While this approach theoretically has better performance with the same O(MN) space requirements, with big enough data the space requirements of the problem totally dominate whatever improvement this approach would provide. In other words, it doesn’t matter how small each hash table is, you can’t fit 80GB of user IDs into the 8GB of RAM on your laptop.

It’s looking pretty bleak for the Clever Way of doing things, since what we really want is a magic hash table that can store our 80GB of user IDs in the memory on our laptops.

#### Bloom Filters

Enter Bloom Filters. A bloom filter is a fixed-size set data structure with two minor features/drawbacks:

1. You can never ask a Bloom Filter for the set of elements it contains.
2. Membership queries have a small, controllable, false-positive probability. Bloom filters will never return false negatives.

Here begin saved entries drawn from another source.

(* ===== verification/Invariant.v ===== *)
(** * The registry invariant

    What holds of every reachable registry object: the tables are keyed and
    sorted as their types promise, every record sits under its own session,
    supersession rings are bounded, sorted and older than their winner,
    capacities are respected, the label index is coherent, and every session
    belongs to a described source that is at least at its incarnation. *)
From S2P Require Import Prelude OrdMap Types Ids Graph Codec Serialization State StateCodec Fold Derive Log Admit Ingest Session Recovery.
#[local] Open Scope Z_scope.

(** ** One record *)

(** A folded record of owner [o] in a ring of at most [h] entries. *)
Definition entry_ok {T} (h : Z) (o : SourceIncarnationKey) (f : Folded T) : Prop :=
  att_owner (fd_meta f) = o /\ Forall (fun a => att_owner a = o) (fd_superseded f) /\
  zlen (fd_superseded f) <= h /\ StronglySorted (not_after att_lt) (fd_superseded f) /\
  is_u32 (fd_history_dropped f).

(** The ring holds older generations than the winner. *)
Definition ring_below {T} (f : Folded T) : Prop :=
  Forall (fun a => att_generation a < att_generation (fd_meta f)) (fd_superseded f).

Lemma lastn_sorted_weak h l : StronglySorted (not_after att_lt) l -> StronglySorted (not_after att_lt) (lastn h l).
Proof.
  intros Hs. unfold lastn. rewrite <- (take_drop (length l - h) l) in Hs.
  by apply StronglySorted_app in Hs as (_ & _ & ?).
Qed.

(** Sorting a ring and trimming it. *)
Lemma trim_ring_ok h ring d (P : Attestation -> Prop) :
  0 <= h -> is_u32 d -> Forall P ring ->
  let '(ring', d') := trim h (std_sort att_lt ring) d in
  Forall P ring' /\ zlen ring' <= h /\ StronglySorted (not_after att_lt) ring' /\ is_u32 d'.
Proof.
  intros Hh Hd HP. rewrite trim_spec by done. split_and!.
  - apply Forall_forall. intros a Ha. apply lastn_incl in Ha. rewrite std_sort_perm in Ha.
    rewrite Forall_forall in HP. auto.
  - unfold zlen. rewrite lastn_length. lia.
  - apply lastn_sorted_weak, std_sort_sorted, _.
  - apply wrap32_u32.
Qed.

Section entry.
Context {T : Type} (h : Z) (Hh : 0 <= h) (o : SourceIncarnationKey) (meta : Attestation)
  (Hown : att_owner meta = o).
Implicit Types f : Folded T.

Lemma fold_winning_ok v f : entry_ok h o f -> entry_ok h o (fold_winning h meta v f).
Proof using Hh Hown.
  intros (Ho & Hr & Hl & Hs & Hd). unfold fold_winning.
  set (ring := if has_evidence _ _ then _ else _).
  assert (HP : Forall (fun a => att_owner a = o) ring).
  { unfold ring. case_match; [done|]. apply Forall_app. split; [done|by constructor]. }
  pose proof (trim_ring_ok h ring (fd_history_dropped f) _ Hh Hd HP) as Ht.
  destruct (trim _ _ _). destruct Ht as (? & ? & ? & ?). split_and!; done.
Qed.

Lemma fold_losing_ok f : entry_ok h o f -> entry_ok h o (fold_losing_slot h meta f).
Proof using Hh Hown.
  intros (Ho & Hr & Hl & Hs & Hd). unfold fold_losing_slot. case_match; [done|]. case_match; [done|].
  assert (HP : Forall (fun a => att_owner a = o) (fd_superseded f ++ [meta])).
  { apply Forall_app. split; [done|by constructor]. }
  pose proof (trim_ring_ok h _ (fd_history_dropped f) _ Hh Hd HP) as Ht.
  destruct (trim _ _ _). destruct Ht as (? & ? & ? & ?). split_and!; done.
Qed.

Lemma entry_new v : entry_ok h o (mkFolded meta v [] 0 : Folded T).
Proof using Hh Hown. unfold entry_ok, is_u32. cbn. split_and!; try done; try constructor; lia. Qed.

Lemma fold_winning_below v f :
  is_u32 (fd_history_dropped f) ->
  att_generation (fd_meta f) < att_generation meta -> ring_below f -> ring_below (fold_winning h meta v f).
Proof using Hh.
  intros Hd Hlt Hb. unfold fold_winning, ring_below. set (ring := if has_evidence _ _ then _ else _).
  assert (HP : Forall (fun a => att_generation a < att_generation meta) ring).
  { assert (Forall (fun a => att_generation a < att_generation meta) (fd_superseded f))
      by (eapply Forall_impl; [exact Hb|]; cbn; lia).
    unfold ring. case_match; [done|]. apply Forall_app. split; [done|by constructor]. }
  pose proof (trim_ring_ok h ring (fd_history_dropped f) _ Hh Hd HP) as Ht.
  destruct (trim _ _ _). by destruct Ht.
Qed.

Lemma fold_losing_below f :
  is_u32 (fd_history_dropped f) ->
  att_generation meta < att_generation (fd_meta f) -> ring_below f -> ring_below (fold_losing_slot h meta f).
Proof using Hh.
  intros Hd Hlt Hb. unfold fold_losing_slot, ring_below. case_match; [done|]. case_match; [done|].
  assert (HP : Forall (fun a => att_generation a < att_generation (fd_meta f)) (fd_superseded f ++ [meta])).
  { apply Forall_app. split; [done|by constructor]. }
  pose proof (trim_ring_ok h _ (fd_history_dropped f) _ Hh Hd HP) as Ht.
  destruct (trim _ _ _). by destruct Ht.
Qed.
End entry.

(** ** What a decision stages *)

(** A write goes to a key that is free or holds an older generation; a ring
    entry goes to a key that holds a newer one. *)
Definition may_write {K O V} `{Ord K, Ord O} (g : groups K O V) (k : K) (o : O) (meta : Attestation) : Prop :=
  forall f, group_find k o g = Some f -> att_generation (fd_meta f) < att_generation meta.

Definition may_ring {K O V} `{Ord K, Ord O} (g : groups K O V) (k : K) (o : O) (meta : Attestation) : Prop :=
  exists f, group_find k o g = Some f /\ att_generation meta < att_generation (fd_meta f).

Definition stage_ok {K V} `{Ord K} (g : groups K SourceIncarnationKey V) (meta : Attestation)
    (stage : Stage K V) : Prop :=
  match stage with
  | NoStage => True
  | StageWrite k _ => may_write g k (att_owner meta) meta
  | StageRing k => may_ring g k (att_owner meta) meta
  end.

(** A reincarnation that is not ahead of the object goes to the ring whatever
    its generation. *)
Definition stage_weak {K V} `{Ord K} (g : groups K SourceIncarnationKey V) (meta : Attestation)
    (stage : Stage K V) : Prop :=
  match stage with
  | StageWrite k _ => may_write g k (att_owner meta) meta
  | _ => True
  end.

(** A write to a catalogue table keeps it within its limit. *)
Definition room {K O V} `{Ord K} (g : groups K O V) (limit : Z) (stage : Stage K V) : Prop :=
  match stage with
  | StageWrite k _ => is_Some (map_find k g) \/ zlen g < limit
  | _ => True
  end.

Record change_ok (limits : Limits) (state : RegistryState) (change : StagedChange) : Prop := {
  co_object_room : room (rs_object_registrations state) (max_objects limits) (sc_object_registration change);
  co_endpoint_room : room (rs_endpoint_registrations state) (max_endpoints limits) (sc_endpoint_registration change);
  co_objects : stage_ok (rs_object_registrations state) (sc_meta change) (sc_object_registration change);
  co_endpoints : stage_ok (rs_endpoint_registrations state) (sc_meta change) (sc_endpoint_registration change);
  co_subject : stage_ok (rs_subject_records state) (sc_meta change) (sc_subject change);
  co_lifecycle : stage_ok (rs_lifecycle_records state) (sc_meta change) (sc_lifecycle change);
  co_reincarnation : stage_weak (rs_reincarnation_records state) (sc_meta change) (sc_reincarnation change);
  co_object_capability :
    stage_ok (rs_object_capability_records state) (sc_meta change) (sc_object_capability change);
  co_port_capability :
    stage_ok (rs_port_capability_records state) (sc_meta change) (sc_port_capability change);
  co_port_keys : NoDup ((pu_key <$> sc_port_updates change) ++ sc_ring_port_keys change);
  co_port_owner : Forall (fun key => ps_owner key = att_owner (sc_meta change))
                    ((pu_key <$> sc_port_updates change) ++ sc_ring_port_keys change);
  co_port_writes : Forall (fun u => may_write (rs_port_records state) (ps_port (pu_key u)) (pu_key u) (sc_meta change))
                     (sc_port_updates change);
  co_port_rings : Forall (fun key => may_ring (rs_port_records state) (ps_port key) key (sc_meta change))
                    (sc_ring_port_keys change);
}.

Lemma outcome_insert {K O V} `{Ord K, Ord O} same (g : groups K O V) k o meta v :
  existing_outcome same g k o meta v = Insert -> may_write g k o meta.
Proof.
  unfold existing_outcome, may_write, group_find. destruct (map_find k g) as [m|]; [|done].
  destruct (map_find o m) as [f|]; [|done]. unfold compare_generation.
  destruct (Z.ltb_spec (att_generation (fd_meta f)) (att_generation meta)); [|by repeat case_match].
  by intros _ ? [= <-].
Qed.

Lemma outcome_superseded {K O V} `{Ord K, Ord O} same (g : groups K O V) k o meta v :
  existing_outcome same g k o meta v = Superseded -> may_ring g k o meta.
Proof.
  unfold existing_outcome, may_ring, group_find. destruct (map_find k g) as [m|]; [|done].
  destruct (map_find o m) as [f|]; [|done]. unfold compare_generation.
  destruct (Z.ltb_spec (att_generation (fd_meta f)) (att_generation meta)); [done|].
  destruct (Z.ltb_spec (att_generation meta) (att_generation (fd_meta f))); [|by case_match].
  intros _. by exists f.
Qed.

Lemma no_change_ok limits state meta : change_ok limits state (no_change meta).
Proof. split; cbn; try done; constructor. Qed.

(** Staging one table keeps the rest empty. *)
Ltac stage_only := split; cbn; try done; try solve [constructor].

Section stages.
Context (limits : Limits) (state : RegistryState) (meta : Attestation).

Lemma has_room {K O V} `{Ord K} (g : groups K O V) k limit :
  negb (bool_decide (is_Some (map_find k g))) && (limit <=? zlen g) = false ->
  is_Some (map_find k g) \/ zlen g < limit.
Proof.
  destruct (bool_decide_reflect (is_Some (map_find k g))) as [Hs|Hs]; [by left|]. cbn.
  intros Hlt%Z.leb_gt. by right.
Qed.

Lemma register_object_ok cache d :
  change_ok limits state (dc_change (decide_register_object limits state meta cache d).1).
Proof.
  unfold decide_register_object. destruct (existing_outcome _ _ _ _ _ _) eqn:E; try apply no_change_ok.
  - destruct (if is_empty (od_label d) then _ else _) as [holders c].
    destruct (List.find _ holders); [apply no_change_ok|]. cbn [fst].
    destruct (negb _ && _) eqn:Eroom; [apply no_change_ok|]. stage_only; [by apply has_room|].
    by eapply outcome_insert.
  - stage_only. by eapply outcome_superseded.
Qed.

(** The single-key cases share this shape. *)
Lemma resolve_ok outcome t1 t2 t3 ring insert :
  (outcome = Superseded -> change_ok limits state ring) ->
  (outcome = Insert -> change_ok limits state (dc_change insert)) ->
  change_ok limits state (dc_change (resolve outcome meta t1 t2 t3 ring insert)).
Proof. intros Hr Hi. destruct outcome; cbn; auto; apply no_change_ok. Qed.

Lemma port_plan_write u : kp_write (port_plan state meta u) = true ->
  may_write (rs_port_records state) (ps_port (pu_key u)) (pu_key u) meta.
Proof. unfold port_plan. destruct (existing_outcome _ _ _ _ _ _) eqn:E; try done. intros _. by eapply outcome_insert. Qed.

Lemma port_plan_ring u : kp_ring (port_plan state meta u) = true ->
  may_ring (rs_port_records state) (ps_port (pu_key u)) (pu_key u) meta /\
  kp_write (port_plan state meta u) = false.
Proof.
  unfold port_plan. destruct (existing_outcome _ _ _ _ _ _) eqn:E; try done. intros _.
  split; [by eapply outcome_superseded|done].
Qed.

Lemma planned_filter {B} (f : PortUpdate -> B) (p : KeyPlan -> bool) (updates : list PortUpdate) :
  (fun x => f x.1) <$> filter (fun x => p x.2 = true) ((fun u => (u, port_plan state meta u)) <$> updates) =
  f <$> filter (fun u => p (port_plan state meta u) = true) updates.
Proof.
  induction updates as [|u l IH]; [done|]. rewrite fmap_cons, !filter_cons. cbn [fst snd].
  destruct (decide (p (port_plan state meta u) = true)); [|exact IH]. rewrite !fmap_cons. by f_equal.
Qed.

With a little bit of work, it’s pretty easy to substitute Bloom Filters for plain old hash tables in our sideways approach above. There’s a slight tweak we have to make to our algorithm to accommodate the fact that we can’t ever query a bloom filter for the elements it contains, but the idea remains the same.

#### The Payoff

Suppose now we’re keeping a bloom-filter of users per data center. The only thing we have to work around is the fact that we’ll never be able to recover the list of users we’ve added to each set. So, we’ll just deal with users each time we see them instead of deferring our counting to the end.

With that idea in the bag, there are really only a few things to worry about when a request comes in for a given data center.

• Check the bloom filter for that data center to see if the user has been to that one before
• Check the other bloom filters to see how many other data-centers that user has been to before
• Count the number of total data-centers that user has seen before. If the user is new to this data center, and the user has seen exactly one other data center before, increment the multiple data center user counter
• If the user has never seen any of your data centers before, that user is a completely new user. Increment the total number of users seen.
• If the user has already seen this data-center, this user is a repeat. Do nothing!

We ran our version of this overnight. It took us one core, 8GB of RAM, and just under than 4 hours to count the number of users who hit multiple data centers in a full week worth of logs.